Polish women’s rights groups have accused the ruling alliance of backtracking on election promises and called for nationwide protests, with the main rally taking place outside parliament in Warsaw.

In the scorching heat, loudspeakers blared with pop music as about a thousand participants chanted “free and legal abortion” and held signs reading “don’t touch our bodies.”

“I’m afraid of getting pregnant in Poland,” Aleksandra Socha, 26, a student in Warsaw, told AFP.

In Poland, abortion is only permitted if the pregnancy is the result of sexual assault or incest, or if it poses a direct threat to the mother’s life or health.

Rights groups argue that the law has a chilling effect on doctors and has led to the deaths of pregnant women because their pregnancies were not terminated in time.

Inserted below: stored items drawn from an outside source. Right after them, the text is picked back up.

(** * Day 9: largest rectangle inside a rectilinear polygon

    A shallow embedding of the day 9 solver (area, part1, getInteriorAtY,
    mergeRanges, getCoverageAtY, lowerBound, isRectangleValid, part2) and the
    properties of it that the specification states.

    Modelling choices.
    - Point coordinates are integers ([Z]), as the puzzle input has them, and
      arithmetic on them is exact.  The code computes in IEEE doubles, which
      agree with exact arithmetic as long as every sum, half and product
      stays an integer or half-integer below [2^53]; the theorems whose
      statement depends on a computed value carry a bound on the
      coordinates.  The scanline height [y] handed to
      the coverage engine is a JavaScript number that may be a half-integer
      (a midpoint, or [y + 0.5]), so it is an exact rational ([Q]).  Number
      equality ([===], and the key equality of [Map]) is [Qeq].
    - [Array.prototype.sort] is stable; it is modelled by a stable insertion
      sort on an integer key.
    - The coverage cache is a [Map<number, Range[]>] whose values are array
      references.  Arrays live in a store addressed by allocation index, so
      that "the same array" and "an equal array" are different statements.
    - [(lo + hi) >> 1] converts its operand to a signed 32-bit integer; the
      wrap-around is written out in [toInt32].
    - A [while] loop whose body can [continue] without progress is given
      fuel; [None] stands for a loop that did not finish. *)

From Stdlib Require Import ZArith QArith List Bool Lia Sorted Permutation.
From Stdlib Require Import Reals Lra.
Import ListNotations.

The Warsaw demonstration was confronted by a handful of anti-abortion activists who, a few meters from the pro-choice rally, cordoned off by police, shouted “murderers” at the main demonstration.

Polish Prime Minister Donald Tusk expressed regret ahead of Tuesday’s protests that he had failed to convince those who voted against the bill.

Mr Tusk fired a deputy minister who did not support the bill and called for sanctions against another lawmaker.

“I’m doing everything I can to put an end to the hell these women are going through,” Mr Tusk said.

Three other bills aimed at facilitating access to abortion are still being debated within a parliamentary committee.

President Andrzej Duda, a conservative Catholic allied with the right-wing opposition PiS party, has made clear he will veto all bills, even if they pass.